Doch die Technik und die Ansprüche der Zielgruppe waren dem Team ständig auf den Fersen. „Anfangs funktionierte das Leitsystem über ein PDA-Gerät“, sagt Justus. Der sogenannte Personal Digital Assistent ist ein tragbarer Computer, der, mit dem entsprechenden Programm ausgestattet, auf GPS-Basis die Routen auf seinem Display abbildete. Doch wer will heute noch ein extra Gerät umhertragen? Der Service des Lebens funktioniert via Smartphone. Ein Handy hat fast jeder stets griffbereit und will sich damit durch die Stadt navigieren lassen. Dank Google kann da nicht viel schiefgehen, ganz egal, ob man in New York, Barcelona oder Kapstadt nach Adressen sucht. Auch geführte Stadtrundgänge gibt es. Vorausgesetzt, man ist gut zu Fuß.
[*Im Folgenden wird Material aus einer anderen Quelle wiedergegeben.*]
(* ===== verification/FlvStuck.v ===== *)
(** * [FlvStuck]: the tags the FLV demuxer does not get past

    [HandlePacket] leaves a tag in its buffer when it returns before
    [ConsumeData]: sequence headers of H.264 and H.265 return 0, so that the loop
    of [InputPacket] takes the same tag again without end, and audio of a codec it
    does not know returns -1 at every later call.  An AAC sequence header with the
    usual two-byte configuration ends the process at an [assert]. *)
From S2P Require Import Prelude ByteStream DataBuffer AudioHeader Media H264 FlvMux FlvDemux.

Section stuck.
Context `{Allocator}.

(** The demuxer at a whole tag of this type whose body starts with [b0; b1]. *)
Definition holds_tag (type b0 b1 : Z) (d : FlvDemuxer) : Prop :=
  flv_header_ready_ d = true /\ tag_header_ready_ d = true /\ tag_type_ d = type /\
  require (d_buffer_ d) (tag_data_size_ d + FLV_TAG_PRE_SIZE) = true /\
  exists rest, d_buffer_ d = b0 :: b1 :: rest.

Lemma HandlePacket_holds type b0 b1 d : holds_tag type b0 b1 d -> HandlePacket d = handle_tag d.
Proof.
  intros (Hf & Ht & _ & Hq & _). unfold HandlePacket, read_file_header, read_tag_header. rewrite Hf. simpl_m.
  rewrite Ht. simpl_m. by rewrite Hq.
Qed.

(** A key frame flag, packet type 0, and a codec whose sequence header is handled
    apart. *)
Definition seq_header_tag (b0 b1 size : Z) : Prop :=
  Z.land b0 0xf0 = FLV_VIDEO_KEY_FLAG /\ b1 = 0 /\
  (Z.land b0 0x0f = FLV_VIDEO_H265_CODEC \/ Z.land b0 0x0f = FLV_VIDEO_H264_CODEC /\ u32 (size - 5) < 512).

Lemma avc_seq_header_sinks nalu size pkt d d' :
  avc_seq_header nalu size pkt d = Done d' -> exists p q, d' = SinkData q (SinkData p d).
Proof.
  unfold avc_seq_header. intros ([[[[r pps] pl] sps] sl] & _ & He)%bind_inv. revert He.
  do 8 (intros (? & _ & He)%bind_inv; revert He). intros [= <-]. by eexists _, _.
Qed.

Lemma holds_tag_sink type b0 b1 p d : holds_tag type b0 b1 d -> holds_tag type b0 b1 (SinkData p d).
Proof. done. Qed.

Lemma seq_header_kept b0 b1 d r d' :
  holds_tag FLV_TAG_VIDEO b0 b1 d -> seq_header_tag b0 b1 (tag_data_size_ d) -> HandlePacket d = Done (r, d') ->
  r = 0 /\ holds_tag FLV_TAG_VIDEO b0 b1 d' /\ tag_data_size_ d' = tag_data_size_ d.
Proof.
  intros Hh (Hk & -> & Hc). rewrite (HandlePacket_holds _ _ _ _ Hh). destruct Hh as (Hf & Ht & Hty & Hq & rest & Hb).
  unfold handle_tag. intros (p0 & _ & He)%bind_inv. revert He. rewrite Hty.
  change (FLV_TAG_VIDEO =? FLV_TAG_AUDIO) with false. change (FLV_TAG_VIDEO =? FLV_TAG_VIDEO) with true. cbv iota.
  unfold handle_video. rewrite Hb. set (body := b0 :: 0 :: rest). change (body.[0]) with (Done b0). simpl_m.
  set (c := match demux_video_codec b0 with Some c => _ | None => _ end).
  assert (exists codec, c = (codec, d) /\ (codec = MEDIA_CODEC_H265 \/
    codec = MEDIA_CODEC_H264 /\ u32 (tag_data_size_ d - 5) < 512)) as (codec & -> & Hcodec).
  { unfold c, demux_video_codec. destruct Hc as [Hc|[Hc Hsz]]; rewrite Hc; eexists; split; try reflexivity; tauto. }
  intros (pk & Hpk & He)%bind_inv. revert Hpk He. unfold video_flags. rewrite Hk.
  change (body.[1]) with (Done 0). simpl_m. cbn [Z.eqb]. change (FLV_VIDEO_KEY_FLAG =? FLV_VIDEO_KEY_FLAG) with true. cbv iota.
  intros [= <-] (delta & _ & He)%bind_inv. revert He. cbn [is_seq_hdr_ set_is_seq_hdr andb].
  destruct Hcodec as [-> |[-> Hsz]].
  - cbn [bool_decide andb]. intros (x & _ & He)%bind_inv. revert He.
    intros (y & _ & [= <- <-])%bind_inv. unfold holds_tag. split_and!; try done. by exists rest.
  - rewrite (bool_decide_eq_true_2 (MEDIA_CODEC_H264 = MEDIA_CODEC_H264)) by done. cbn [andb]. rewrite (proj2 (Z.ltb_lt (u32 (tag_data_size_ d - (2 + 3))) 512) Hsz).
    intros (d1 & (p & q & ->)%avc_seq_header_sinks & [= <- <-])%bind_inv. unfold holds_tag. split_and!; try done. by exists rest.
Qed.

Lemma seq_header_loop b0 b1 fuel d r :
  holds_tag FLV_TAG_VIDEO b0 b1 d -> seq_header_tag b0 b1 (tag_data_size_ d) -> handle_packets fuel d <> Done r.
Proof.
  revert d. induction fuel as [|fuel IH]; intros d Hh Hs; [done|]. cbn [handle_packets].
  intros ([ret d1] & Hd & He)%bind_inv. destruct (seq_header_kept _ _ _ _ _ Hh Hs Hd) as (-> & Hh1 & Hsz).
  revert He. apply IH; [done|]. by rewrite Hsz.
Qed.

(** Once the demuxer stands at an H.265 sequence header, or at an H.264 one of
    less than 512 bytes, [InputPacket] never returns, whatever is delivered: the
    tag is left in the buffer, so [while (ret == 0)] takes it again and again
    (or, with a malformed parameter set, the process fails). *)
Theorem sequence_header_never_answers dts b0 body rest fuel d r :
  between (flv_tag FLV_TAG_VIDEO dts (b0 :: 0 :: body) ++ rest) d ->
  zlen (b0 :: 0 :: body) < 2 ^ 24 -> seq_header_tag b0 0 (zlen (b0 :: 0 :: body)) ->
  handle_packets fuel d <> Done r.
Proof.
  intros Hb Hmax Hs. destruct fuel as [|fuel]; [done|].
  set (d1 := at_tag FLV_TAG_VIDEO dts (b0 :: 0 :: body) rest d).
  assert (holds_tag FLV_TAG_VIDEO b0 0 d1) as Hh.
  { destruct Hb as (Hf & _). split_and!; try done; [|by eexists].
    apply require_true. unfold d1, at_tag, FLV_TAG_PRE_SIZE. cbn [d_buffer_ set_d_buffer tag_data_size_ set_tag_header_ready set_tag].
    rewrite !zlen_app. change (zlen (be_bytes 4 _)) with 4. pose proof (zlen_nonneg rest). lia. }
  cbn [handle_packets]. rewrite (HandlePacket_tag _ _ _ _ _ Hb Hmax). fold d1.
  rewrite <- (HandlePacket_holds _ _ _ _ Hh). by apply (seq_header_loop b0 0 (S fuel)).
Qed.

Lemma asc_lc tail size a : 2 <= size ->
  GetAudioInfoByAsc (0x12 :: 0x10 :: tail) size a = Done (true, mkAudio 2 44100 2).
Proof.
  intros Hsz. unfold GetAudioInfoByAsc. rewrite (proj2 (Z.leb_le 2 size)) by done.
  change (Read2Bytes (0x12 :: 0x10 :: tail)) with (@Done Z 0x1210). simpl_m. by destruct a.
Qed.

Lemma asc_into_lc tail pkt : building pkt -> contents (buffer_ptr_ pkt) = [] ->
  asc_into (0x12 :: 0x10 :: tail) (u64 (DataLen (buffer_ptr_ pkt) - 2)) pkt =
  Done (set_has_flv_audio_asc true (Media.set_channel 2 (Media.set_sample_rate 44100 (set_aac_asc_type 2 pkt)))).
Proof.
  intros [Hb _] Hc. unfold asc_into. rewrite DataLen_contents, Hc by done. by rewrite asc_lc.
Qed.

Lemma deliver_asc_asserts x y tail pk d :
  building pk -> contents (buffer_ptr_ pk) = [] -> tag_data_size_ d = 4 -> is_avc (codec_type_ pk) = false ->
  deliver (0xaf :: 0 :: x :: y :: tail) 2 0 pk d = Fault AssertFailure.
Proof.
  intros Hb Hc Hsz Hcodec. unfold deliver. rewrite Hsz. change (2 <? i32 4) with true. cbv iota.
  change (codec_type_ (stamp (tag_timestamp_ d) 0 pk)) with (codec_type_ pk). rewrite Hcodec.
  change (u32 (4 - 2)) with (zlen [x; y]).
  rewrite (read_range_mid [0xaf; 0] [x; y] tail : read_range (0xaf :: 0 :: x :: y :: tail) 2 _ = _). simpl_m.
  destruct (append_packet_building [x; y] (stamp (tag_timestamp_ d) 0 pk)) as (b & -> & [Hb1 _] & Hc1);
    [done|cbn [buffer_ptr_ stamp set_pts set_dts]; by rewrite Hc|].
  cbn [stamp buffer_ptr_ set_pts set_dts] in Hc1. rewrite Hc in Hc1.
  simpl_m. change ((0xaf :: ?l).[0]) with (Done 0xaf). simpl_m.
  change (Z.land 0xaf 0xf0 =? FLV_AUDIO_AAC_CODEC) with true. cbv iota.
  change ((0xaf :: 0 :: ?l).[1]) with (Done 0). simpl_m. change (0 =? 0) with true. cbv iota.
  unfold asc_into, GetAudioInfoByAsc. cbn [buffer_ptr_ set_buffer_ptr].
  by rewrite (DataLen_contents b Hb1), Hc1.
Qed.

Lemma audio_tag_lc tail asc pkt : building pkt -> contents (buffer_ptr_ pkt) = [] ->
  exists pk, audio_tag (0xaf :: 0 :: 0x12 :: 0x10 :: tail) asc pkt = Done (Some pk) /\
    building pk /\ contents (buffer_ptr_ pk) = [] /\ is_avc (codec_type_ pk) = false.
Proof.
  intros Hb Hc. set (p := 0x12 :: 0x10 :: tail). unfold audio_tag. change ((0xaf :: ?l).[0]) with (Done 0xaf). simpl_m.
  change (demux_audio_codec 0xaf) with (Some MEDIA_CODEC_AAC). cbv iota.
  change ((0xaf :: 0 :: ?l).[1]) with (Done 0). simpl_m. change (0 =? 0) with true. cbv iota.
  change (Z.land 0xaf 0xf0 =? FLV_AUDIO_AAC_CODEC) with true. cbv iota.
  change (drop 2 (0xaf :: 0 :: p)) with p. unfold p.
  rewrite (asc_into_lc tail (set_codec_type MEDIA_CODEC_AAC (set_av_type MEDIA_AUDIO_TYPE pkt)) Hb Hc).
  simpl_m. eexists. by split_and!.
Qed.

(** An AAC sequence header with the two-byte configuration of AAC-LC at 44.1
    kHz ends the process: the size passed to [GetAudioInfoByAsc] has the two
    header bytes taken off once too often, and its [assert] fails. *)
Theorem aac_sequence_header_asserts dts rest d :
  between (flv_tag FLV_TAG_AUDIO dts [0xaf; 0; 0x12; 0x10] ++ rest) d -> HandlePacket d = Fault AssertFailure.
Proof.
  intros Hb. rewrite (HandlePacket_tag _ _ _ _ _ Hb) by done. set (d1 := at_tag _ _ _ _ _).
  unfold handle_tag. destruct Media_Packet_new_spec as (p0 & -> & Hw0 & Hc0 & Hs0 & _). simpl_m.
  change (tag_type_ d1 =? FLV_TAG_AUDIO) with true. cbv iota.
  set (tail := be_bytes 4 15 ++ rest).
  assert (d_buffer_ d1 = 0xaf :: 0 :: 0x12 :: 0x10 :: tail) as -> by done.
  destruct (audio_tag_lc tail (d_aac_asc_type_ d1) (set_pkt_key (d_key_ d1) (set_fmt_type MEDIA_FORMAT_RAW p0)))
    as (pk & -> & Hbk & Hck & Hcodec); [by split|exact Hc0|]. simpl_m.
  by rewrite (deliver_asc_asserts 0x12 0x10 tail pk d1 Hbk Hck eq_refl Hcodec).
Qed.

(** Audio of a codec that is none of AAC, Opus and MP3 is never consumed: every
    later delivery is answered with -1. *)
Theorem unknown_audio_wedges b0 b1 x key d fuel :
  holds_tag FLV_TAG_AUDIO b0 b1 d -> demux_audio_codec b0 = None ->
  InputPacket_bytes (S fuel) x key d = Done (-1, Report_demux (flv_feed x key d)) /\
  holds_tag FLV_TAG_AUDIO b0 b1 (Report_demux (flv_feed x key d)).
Proof.
  intros Hh Hc.
  assert (holds_tag FLV_TAG_AUDIO b0 b1 (flv_feed x key d)) as Hh'.
  { destruct Hh as (? & ? & ? & Hq & rest & Hb). split_and!; try done; [by apply require_extend|].
    exists (rest ++ x). cbn. by rewrite Hb. }
  split; [|exact Hh']. unfold InputPacket_bytes. fold (flv_feed x key d). cbn [handle_packets].
  rewrite (HandlePacket_holds _ _ _ _ Hh'). destruct Hh' as (_ & _ & Hty & _ & rest & Hb).
  unfold handle_tag. destruct Media_Packet_new_spec as (p0 & -> & _). simpl_m. rewrite Hty, Hb.
  change (FLV_TAG_AUDIO =? FLV_TAG_AUDIO) with true. cbv iota. unfold audio_tag.
  change ((b0 :: ?l).[0]) with (Done b0). simpl_m. by rewrite Hc.
Qed.
End stuck.

Definition demo_demuxer (tag : bytes) : FlvDemuxer := set_d_buffer tag (set_flv_header_ready true FlvDemuxer_new).

(** An H.265 sequence header. *)
Lemma sequence_header_never_answers_witness :
  let d := demo_demuxer (flv_tag FLV_TAG_VIDEO 40 (0x1c :: 0 :: [0; 0; 0; 1; 2]) ++ []) in
  between (flv_tag FLV_TAG_VIDEO 40 (0x1c :: 0 :: [0; 0; 0; 1; 2]) ++ []) d /\
  handle_packets (H := zero_alloc) 1000 d <> Done (FLV_RET_NEED_MORE, d).
Proof.
  split; [done|]. apply (sequence_header_never_answers (H := zero_alloc) 40 0x1c [0; 0; 0; 1; 2] []); [done|done|].
  split; [reflexivity|]. split; [reflexivity|]. left. reflexivity.
Defined.

Lemma aac_sequence_header_asserts_witness :
  HandlePacket (H := zero_alloc) (demo_demuxer (flv_tag FLV_TAG_AUDIO 40 [0xaf; 0; 0x12; 0x10] ++ [])) = Fault AssertFailure.
Proof. apply (aac_sequence_header_asserts (H := zero_alloc) 40 []). done. Defined.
Wer nicht, der trifft zumindest in Dresden überall auf Schwierigkeiten: zu hohe Bordsteine, zu steile oder zu schmale Gehwege, zu enge Türen, jede Menge Treppenstufen und nicht behindertengerechte Toiletten. Die Erfindung der Galileos wurde sogar bei einem Ideenwettbewerb ausgezeichnet. „Doch das System hatte seine Schwächen. Zum Beispiel musste das nötige Programm von einem zum nächsten Gerät überspielt werden“, erklärt Justus. Einfach herunterladen ging nicht. Früher oder später sollte es eine bessere Lösung geben.
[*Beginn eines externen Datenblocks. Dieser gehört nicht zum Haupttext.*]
(* ===== verification/TsPes.v ===== *)
(** * [TsPes]: a frame written as transport stream packets and read back

    [TsMux.WritePes] cuts a frame into packets of 188 bytes and [TsDemux.DecodeUnit]
    collects it again.  [ts_unit] is the layout of one packet and [ts_units] that
    of a frame; the muxer is shown to write it and the demuxer to read it. *)
From S2P Require Import Prelude ByteStream Ends DataBuffer Media TsPub TsMux TsDemux.

(** ** Time stamps *)

(** The five bytes of a time stamp, as sums. *)
Definition time_bytes (flag ts : Z) : bytes :=
  [(flag * 8 + ts / 2 ^ 30 mod 8) * 2 + 1; ts / 2 ^ 22 mod 2 ^ 8; (ts / 2 ^ 15 mod 2 ^ 7) * 2 + 1;
   ts / 2 ^ 7 mod 2 ^ 8; (ts mod 2 ^ 7) * 2 + 1].

Lemma WriteTs_bytes flag ts : 0 <= flag < 16 -> 0 <= ts <= 0x1ffffffff -> WriteTs flag ts = time_bytes flag ts.
Proof.
  intros Hf Ht. unfold WriteTs, time_bytes.
  destruct (Z.ltb_spec 0x1ffffffff ts) as [?|_]; [lia|].
  rewrite !(low_mask _ 0x7fff 15), (low_mask _ 0x07 3) by done.
  assert (forall x, Z.lor (Z.shiftl x 1) 1 = x * 2 + 1) as Hlor
    by (intros x; rewrite Z.shiftl_mul_pow2 by done; by apply (lor_add x 1 1)).
  rewrite !Hlor, !Z.shiftl_mul_pow2, !Z.shiftr_div_pow2 by done. unfold u8, u32.
  rewrite <- (Z.lor_assoc _ _ 1), (lor_add _ 1 1) by done.
  assert (forall x y, 0 <= y < 16 -> Z.lor (x * 2 ^ 4) y = x * 2 ^ 4 + y) as Hlor4 by (intros; by apply lor_add).
  rewrite (Z.mod_small (flag * 2 ^ 4)) by lia. rewrite Hlor4 by div_lia.
  repeat (f_equal; [div_lia|]). f_equal. div_lia.
Qed.

Lemma rd_shift a b k : 0 <= k -> rd (a ++ b) (zlen a + k) = rd b k.
Proof.
  intros Hk. unfold rd. pose proof (zlen_nonneg a). rewrite !bool_decide_eq_true_2 by lia.
  unfold zlen. rewrite lookup_app_r by lia. by replace (Z.to_nat (Z.of_nat (length a) + k) - length a)%nat with (Z.to_nat k) by lia.
Qed.

Lemma rd_nth l k x : 0 <= k -> l !! Z.to_nat k = Some x -> rd l k = Done x.
Proof. intros Hk Hl. unfold rd. by rewrite bool_decide_eq_true_2, Hl. Qed.

(** The reads at known places of a list that is written down. *)
Ltac rd_known := repeat match goal with |- context [rd ?l ?k] => rewrite (rd_nth l k _ ltac:(lia) eq_refl); simpl_m end.

Lemma pes_time_bytes a c flag ts : 0 <= flag < 16 -> 0 <= ts <= 0x1ffffffff ->
  pes_time (a ++ time_bytes flag ts ++ c) (zlen a) = if ts <? 2 ^ 32 then Done (u64 (i32 ts)) else Fault BadShift.
Proof.
  intros Hf Ht. unfold pes_time. rewrite <- (Z.add_0_r (zlen a)) at 1. rewrite !rd_shift by done.
  unfold time_bytes. cbn [app]. rd_known.  unfold shl30.
  rewrite (low_mask _ 0x07 3), !(low_mask _ 0x7F 7), !Z.shiftr_div_pow2, !Z.shiftl_mul_pow2 by done.
  replace (_ mod 2 ^ 3) with (ts / 2 ^ 30) by div_lia.
  destruct (Z.ltb_spec (ts / 2 ^ 30 * 2 ^ 30) (2 ^ 32)), (Z.ltb_spec ts (2 ^ 32)); try div_lia; [|done].
  simpl_m. do 2 f_equal.
  assert (((ts mod 2 ^ 7 * 2 + 1) / 2 ^ 1) mod 2 ^ 7 = ts mod 2 ^ 7) as -> by div_lia.
  assert ((((ts / 2 ^ 15) mod 2 ^ 7 * 2 + 1) / 2 ^ 1) mod 2 ^ 7 = (ts / 2 ^ 15) mod 2 ^ 7) as -> by div_lia.
  assert (i32 (ts / 2 ^ 30 * 2 ^ 30) = i32 ts - ts mod 2 ^ 30) as Hi by (unfold i32; div_lia).
  assert (i32 (ts / 2 ^ 30 * 2 ^ 30) mod 2 ^ 30 = 0) as Hm by (unfold i32; div_lia).
  revert Hi Hm. generalize (i32 (ts / 2 ^ 30 * 2 ^ 30)). intros hi Hi Hm.
  assert (hi = hi / 2 ^ 30 * 2 ^ 30) as Eh by div_lia. revert Hi. rewrite Eh. clear Eh Hm. generalize (hi / 2 ^ 30).
  clear hi. intros h Hi. rewrite (lor_add h 30) by div_lia.
  set (x := (ts / 2 ^ 22) mod 2 ^ 8). set (y := (ts / 2 ^ 15) mod 2 ^ 7). set (z := (ts / 2 ^ 7) mod 2 ^ 8).
  replace (h * 2 ^ 30 + x * 2 ^ 22) with ((h * 2 ^ 8 + x) * 2 ^ 22) by lia. rewrite lor_add by (unfold y; div_lia).
  replace (_ * 2 ^ 22 + y * 2 ^ 15) with ((h * 2 ^ 15 + x * 2 ^ 7 + y) * 2 ^ 15) by lia. rewrite lor_add by (unfold z; div_lia).
  replace (_ * 2 ^ 15 + z * 2 ^ 7) with ((h * 2 ^ 23 + x * 2 ^ 15 + y * 2 ^ 8 + z) * 2 ^ 7) by lia.
  rewrite lor_add by div_lia. unfold x, y, z. div_lia.
Qed.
Es wurde später daraus. Nicht etwa, weil die jugendlichen Neuerer die Lust verloren hatten. Im Gegenteil. Aus dem Uniklinikum Dresden erreichte sie eine Anfrage des Uniklinikums. Die Krankenhausverwaltung arbeitete schon länger an einem guten Wegeleitsystem durch die Klinikstadt zwischen Pfotenhauer- und Fiedlerstraße. Dort können Patienten und Besucher auf der Suche nach einer bestimmten Station oder Poliklinik schier die Nerven verlieren. Ein komfortabler Navigator für Smartphones sollte es erleichtern, sich besser und schneller zurechtzufinden. Das Galileo-Team legte los. Das war vor zwei Jahren. Die Jugendlichen nutzen ihre Erfahrungen mit der Entwicklung des elektronischen Stadtführers, sammelte Informationen über Wege und Zugänge zu jedem einzelnen Klinikgebäude und zu den Stationen, Cafeterien, Therapiezentren. „Wir haben alles genau beschrieben, Fotos gemacht und von Fachleuten eine App programmieren lassen.“ Vergangene Woche stellten Justus und andere Schüler zusammen mit Vertretern der Uniklinik das Ergebnis auf einer Pressekonferenz der Öffentlichkeit vor.

Eine große Leistung ist geschafft. „Jetzt kehren wir zum Stadtrundgang zurück“, sagt Justus. Der soll künftig ebenso als App funktionieren. Die Galileos stellen sich der nächsten großen Grübelei. Mal stecken sie wie Justus einen ganzen Sonnabend in das Projekt, mal ein paar Stunden im Monat, je nachdem, welche Arbeiten nötig sind. „Egal, wie viel Mühe es kostet, die tolle Erfahrung ist unsere Belohnung.“ „Was wir machen, hat Bezug zur Praxis. Wir sitzen ja nicht nur am Computer, sondern sind draußen unterwegs.“

Mit Rollstuhlfahrern hat Justus im Freundes- und Familienkreis bisher nichts zu tun. „Aber ich kann mir inzwischen gut vorstellen, wie schwer sie es auf ihren Wegen haben.“ In Informatik, Mathematik, Teamgeist, Geografie, Fotografie üben sich die Galileos. Und in Empathie.